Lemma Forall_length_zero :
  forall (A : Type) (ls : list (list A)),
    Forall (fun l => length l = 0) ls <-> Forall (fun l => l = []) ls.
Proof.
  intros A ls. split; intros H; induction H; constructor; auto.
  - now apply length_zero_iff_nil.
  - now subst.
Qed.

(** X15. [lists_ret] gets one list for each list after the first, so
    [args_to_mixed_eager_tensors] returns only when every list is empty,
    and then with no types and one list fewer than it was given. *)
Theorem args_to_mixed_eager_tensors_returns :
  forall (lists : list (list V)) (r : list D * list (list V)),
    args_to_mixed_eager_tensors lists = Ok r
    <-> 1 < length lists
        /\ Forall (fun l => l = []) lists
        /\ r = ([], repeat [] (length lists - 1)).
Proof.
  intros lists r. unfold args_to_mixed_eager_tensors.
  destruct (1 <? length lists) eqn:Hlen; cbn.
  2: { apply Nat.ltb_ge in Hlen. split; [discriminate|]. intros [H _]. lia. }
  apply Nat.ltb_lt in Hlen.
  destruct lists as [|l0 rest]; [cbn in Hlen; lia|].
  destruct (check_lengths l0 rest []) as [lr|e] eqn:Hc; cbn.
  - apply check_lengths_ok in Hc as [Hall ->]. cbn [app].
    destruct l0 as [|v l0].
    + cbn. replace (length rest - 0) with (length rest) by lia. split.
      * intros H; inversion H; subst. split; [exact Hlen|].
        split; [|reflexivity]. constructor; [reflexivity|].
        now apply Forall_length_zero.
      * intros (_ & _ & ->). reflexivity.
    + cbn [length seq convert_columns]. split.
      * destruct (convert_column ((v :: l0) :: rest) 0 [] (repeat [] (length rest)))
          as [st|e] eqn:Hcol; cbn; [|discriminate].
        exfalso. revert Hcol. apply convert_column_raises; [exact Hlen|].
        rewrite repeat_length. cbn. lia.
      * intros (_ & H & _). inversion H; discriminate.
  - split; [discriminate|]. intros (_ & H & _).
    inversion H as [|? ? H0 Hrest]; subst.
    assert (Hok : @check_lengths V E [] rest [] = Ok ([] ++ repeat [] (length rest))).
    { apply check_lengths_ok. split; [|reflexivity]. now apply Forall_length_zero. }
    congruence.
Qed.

───

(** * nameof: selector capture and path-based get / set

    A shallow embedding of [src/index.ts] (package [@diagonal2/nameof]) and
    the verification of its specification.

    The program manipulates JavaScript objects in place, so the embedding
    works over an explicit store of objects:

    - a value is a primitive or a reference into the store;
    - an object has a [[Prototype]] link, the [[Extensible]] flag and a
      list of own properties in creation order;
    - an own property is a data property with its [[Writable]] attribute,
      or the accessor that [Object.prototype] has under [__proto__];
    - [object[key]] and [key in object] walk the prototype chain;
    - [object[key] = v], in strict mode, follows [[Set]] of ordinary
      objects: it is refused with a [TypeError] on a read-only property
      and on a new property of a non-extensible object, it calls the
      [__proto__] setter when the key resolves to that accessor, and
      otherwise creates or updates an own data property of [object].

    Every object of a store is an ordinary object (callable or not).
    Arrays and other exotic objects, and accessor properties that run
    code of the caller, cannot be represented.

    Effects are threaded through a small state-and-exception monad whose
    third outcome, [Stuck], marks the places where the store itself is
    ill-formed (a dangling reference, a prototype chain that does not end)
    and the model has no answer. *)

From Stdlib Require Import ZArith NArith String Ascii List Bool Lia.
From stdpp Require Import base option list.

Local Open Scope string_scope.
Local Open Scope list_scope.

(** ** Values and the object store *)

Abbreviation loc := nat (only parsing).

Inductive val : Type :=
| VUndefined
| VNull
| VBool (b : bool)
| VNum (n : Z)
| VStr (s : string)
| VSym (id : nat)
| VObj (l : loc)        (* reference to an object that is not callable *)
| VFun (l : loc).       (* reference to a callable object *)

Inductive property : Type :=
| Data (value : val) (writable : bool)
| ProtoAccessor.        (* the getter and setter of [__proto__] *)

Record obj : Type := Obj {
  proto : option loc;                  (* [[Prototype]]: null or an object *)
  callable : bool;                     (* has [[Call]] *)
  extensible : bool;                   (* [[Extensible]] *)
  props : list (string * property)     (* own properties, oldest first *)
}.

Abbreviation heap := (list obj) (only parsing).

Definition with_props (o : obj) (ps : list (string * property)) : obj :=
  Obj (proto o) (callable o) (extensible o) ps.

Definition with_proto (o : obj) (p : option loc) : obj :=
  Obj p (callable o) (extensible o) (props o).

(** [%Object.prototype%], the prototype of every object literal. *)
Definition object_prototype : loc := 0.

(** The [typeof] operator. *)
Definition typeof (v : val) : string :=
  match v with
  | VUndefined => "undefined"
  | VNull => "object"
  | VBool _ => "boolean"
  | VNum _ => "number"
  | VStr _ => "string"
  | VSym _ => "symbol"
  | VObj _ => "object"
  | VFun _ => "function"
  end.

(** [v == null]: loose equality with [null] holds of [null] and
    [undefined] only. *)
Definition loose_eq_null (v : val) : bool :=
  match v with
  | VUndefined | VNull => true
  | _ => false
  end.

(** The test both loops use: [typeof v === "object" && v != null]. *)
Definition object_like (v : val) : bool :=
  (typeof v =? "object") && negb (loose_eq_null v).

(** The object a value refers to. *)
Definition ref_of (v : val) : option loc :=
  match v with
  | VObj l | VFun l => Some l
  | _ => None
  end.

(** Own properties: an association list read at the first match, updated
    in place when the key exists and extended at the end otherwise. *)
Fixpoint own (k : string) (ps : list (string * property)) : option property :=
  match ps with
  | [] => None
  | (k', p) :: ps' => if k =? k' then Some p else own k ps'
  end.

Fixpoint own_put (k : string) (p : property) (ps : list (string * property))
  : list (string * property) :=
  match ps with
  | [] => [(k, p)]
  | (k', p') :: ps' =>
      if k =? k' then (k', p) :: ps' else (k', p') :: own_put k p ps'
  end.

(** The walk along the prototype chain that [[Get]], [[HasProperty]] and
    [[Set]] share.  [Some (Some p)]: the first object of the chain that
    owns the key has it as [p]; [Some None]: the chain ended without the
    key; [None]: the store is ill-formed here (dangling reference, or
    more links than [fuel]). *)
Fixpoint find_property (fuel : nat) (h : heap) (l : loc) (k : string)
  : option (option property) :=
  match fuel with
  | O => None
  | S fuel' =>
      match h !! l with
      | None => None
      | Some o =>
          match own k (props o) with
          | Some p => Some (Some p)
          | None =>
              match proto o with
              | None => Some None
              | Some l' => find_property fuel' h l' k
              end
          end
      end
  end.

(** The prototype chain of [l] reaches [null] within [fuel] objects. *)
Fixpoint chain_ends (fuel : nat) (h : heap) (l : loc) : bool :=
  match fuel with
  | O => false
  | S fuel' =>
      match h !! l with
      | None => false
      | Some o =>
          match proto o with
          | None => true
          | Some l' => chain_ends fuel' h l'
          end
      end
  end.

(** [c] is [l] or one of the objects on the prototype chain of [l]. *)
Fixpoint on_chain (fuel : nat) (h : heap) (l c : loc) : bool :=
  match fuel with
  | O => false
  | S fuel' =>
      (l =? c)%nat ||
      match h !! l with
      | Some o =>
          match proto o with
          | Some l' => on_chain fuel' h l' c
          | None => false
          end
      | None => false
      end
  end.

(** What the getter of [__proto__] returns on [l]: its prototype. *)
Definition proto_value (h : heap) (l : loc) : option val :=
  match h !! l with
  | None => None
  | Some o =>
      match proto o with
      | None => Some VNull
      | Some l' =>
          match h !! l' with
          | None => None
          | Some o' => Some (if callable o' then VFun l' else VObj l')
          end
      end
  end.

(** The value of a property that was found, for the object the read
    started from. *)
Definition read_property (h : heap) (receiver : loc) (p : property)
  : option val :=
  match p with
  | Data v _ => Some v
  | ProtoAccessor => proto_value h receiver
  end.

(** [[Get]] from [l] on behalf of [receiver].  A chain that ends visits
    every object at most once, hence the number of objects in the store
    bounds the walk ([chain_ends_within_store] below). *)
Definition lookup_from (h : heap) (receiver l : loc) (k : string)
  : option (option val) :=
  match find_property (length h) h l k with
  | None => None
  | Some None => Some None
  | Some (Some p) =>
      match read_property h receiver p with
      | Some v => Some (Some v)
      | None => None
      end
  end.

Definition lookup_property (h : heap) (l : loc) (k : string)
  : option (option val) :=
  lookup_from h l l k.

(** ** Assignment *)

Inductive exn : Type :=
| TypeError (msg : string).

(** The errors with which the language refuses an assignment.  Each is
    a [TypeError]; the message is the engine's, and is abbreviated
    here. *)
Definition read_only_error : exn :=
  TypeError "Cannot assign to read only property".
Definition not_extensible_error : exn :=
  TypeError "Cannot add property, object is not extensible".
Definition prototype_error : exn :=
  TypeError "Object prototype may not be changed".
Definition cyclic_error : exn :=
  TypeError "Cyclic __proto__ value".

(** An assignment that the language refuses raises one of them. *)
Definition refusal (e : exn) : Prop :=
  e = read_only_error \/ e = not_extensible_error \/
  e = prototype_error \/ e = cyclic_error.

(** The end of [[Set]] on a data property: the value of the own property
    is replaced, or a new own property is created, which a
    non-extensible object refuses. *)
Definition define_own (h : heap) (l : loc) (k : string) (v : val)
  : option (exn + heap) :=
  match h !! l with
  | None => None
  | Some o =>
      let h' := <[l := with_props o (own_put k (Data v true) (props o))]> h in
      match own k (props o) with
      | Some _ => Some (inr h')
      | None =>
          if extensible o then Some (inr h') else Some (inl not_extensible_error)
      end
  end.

───

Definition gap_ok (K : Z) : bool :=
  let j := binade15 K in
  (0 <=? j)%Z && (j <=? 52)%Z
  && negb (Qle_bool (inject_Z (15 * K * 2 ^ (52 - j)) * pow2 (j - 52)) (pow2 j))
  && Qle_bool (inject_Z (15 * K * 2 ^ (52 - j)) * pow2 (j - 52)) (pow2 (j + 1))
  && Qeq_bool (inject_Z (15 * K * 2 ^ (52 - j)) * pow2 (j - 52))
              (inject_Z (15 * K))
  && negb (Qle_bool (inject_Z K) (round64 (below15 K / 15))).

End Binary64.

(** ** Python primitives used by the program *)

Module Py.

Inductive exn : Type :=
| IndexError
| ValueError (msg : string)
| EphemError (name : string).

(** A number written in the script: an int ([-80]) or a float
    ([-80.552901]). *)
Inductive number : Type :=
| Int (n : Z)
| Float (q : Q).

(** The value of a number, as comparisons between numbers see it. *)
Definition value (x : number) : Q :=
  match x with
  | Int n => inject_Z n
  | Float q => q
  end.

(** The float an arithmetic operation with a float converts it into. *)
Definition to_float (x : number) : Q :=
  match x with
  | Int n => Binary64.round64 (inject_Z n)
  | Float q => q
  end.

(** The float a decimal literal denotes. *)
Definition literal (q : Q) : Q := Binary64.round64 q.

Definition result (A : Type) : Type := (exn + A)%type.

───

Report, for the data above, every line in which the string "ProtoAccessor" appears.

| ProtoAccessor.        (* the getter and setter of [__proto__] *)
  | ProtoAccessor => proto_value h receiver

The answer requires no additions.